## Task to complete:
Check every line of the data below for the word "pose" and say how many have it, without further comment.
=-=-=-=-=
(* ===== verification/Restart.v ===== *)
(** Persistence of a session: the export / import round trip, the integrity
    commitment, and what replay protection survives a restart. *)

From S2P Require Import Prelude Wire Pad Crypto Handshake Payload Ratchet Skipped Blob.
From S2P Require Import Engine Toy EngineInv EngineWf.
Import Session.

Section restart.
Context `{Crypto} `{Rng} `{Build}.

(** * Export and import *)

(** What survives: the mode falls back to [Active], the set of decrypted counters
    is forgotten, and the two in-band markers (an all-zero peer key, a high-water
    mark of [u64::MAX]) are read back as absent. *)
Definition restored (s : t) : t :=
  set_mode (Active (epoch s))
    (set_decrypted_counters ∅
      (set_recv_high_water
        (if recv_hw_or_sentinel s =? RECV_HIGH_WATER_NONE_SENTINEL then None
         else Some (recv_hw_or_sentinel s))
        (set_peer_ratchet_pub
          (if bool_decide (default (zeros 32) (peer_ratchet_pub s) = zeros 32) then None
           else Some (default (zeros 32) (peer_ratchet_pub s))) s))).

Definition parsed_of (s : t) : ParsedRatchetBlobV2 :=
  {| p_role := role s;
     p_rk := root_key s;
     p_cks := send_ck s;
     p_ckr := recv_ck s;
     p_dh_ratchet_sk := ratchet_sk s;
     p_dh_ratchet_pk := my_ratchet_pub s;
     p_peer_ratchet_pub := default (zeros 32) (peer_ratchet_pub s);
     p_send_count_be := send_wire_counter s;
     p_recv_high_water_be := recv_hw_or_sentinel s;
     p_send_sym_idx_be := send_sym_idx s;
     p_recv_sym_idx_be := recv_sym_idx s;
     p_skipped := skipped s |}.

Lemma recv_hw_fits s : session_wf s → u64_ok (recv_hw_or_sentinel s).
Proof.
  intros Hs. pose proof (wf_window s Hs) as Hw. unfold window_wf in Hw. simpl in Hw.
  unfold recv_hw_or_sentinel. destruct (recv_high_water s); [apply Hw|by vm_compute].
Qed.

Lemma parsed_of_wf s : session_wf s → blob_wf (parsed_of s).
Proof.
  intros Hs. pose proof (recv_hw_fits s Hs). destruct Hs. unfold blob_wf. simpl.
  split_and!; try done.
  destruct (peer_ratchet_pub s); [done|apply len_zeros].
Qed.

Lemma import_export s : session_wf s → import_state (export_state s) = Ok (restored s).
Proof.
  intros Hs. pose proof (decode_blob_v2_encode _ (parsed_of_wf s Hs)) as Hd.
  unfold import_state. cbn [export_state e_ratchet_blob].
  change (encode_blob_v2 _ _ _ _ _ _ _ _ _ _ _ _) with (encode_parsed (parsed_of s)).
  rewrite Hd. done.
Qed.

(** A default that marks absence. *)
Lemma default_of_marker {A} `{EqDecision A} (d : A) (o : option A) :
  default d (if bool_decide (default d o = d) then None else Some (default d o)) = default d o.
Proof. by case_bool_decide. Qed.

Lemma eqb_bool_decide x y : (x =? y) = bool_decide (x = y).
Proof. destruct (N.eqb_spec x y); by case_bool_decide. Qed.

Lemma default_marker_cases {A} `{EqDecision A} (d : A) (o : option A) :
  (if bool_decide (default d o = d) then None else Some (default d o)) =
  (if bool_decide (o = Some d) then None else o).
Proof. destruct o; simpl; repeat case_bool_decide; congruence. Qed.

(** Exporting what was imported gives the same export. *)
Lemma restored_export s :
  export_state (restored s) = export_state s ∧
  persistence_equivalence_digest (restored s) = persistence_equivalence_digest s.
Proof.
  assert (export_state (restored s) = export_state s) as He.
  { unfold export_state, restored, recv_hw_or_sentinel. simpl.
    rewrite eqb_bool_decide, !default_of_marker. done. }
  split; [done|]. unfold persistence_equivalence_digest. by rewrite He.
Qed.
=-=-=-=-=
## The answer:
3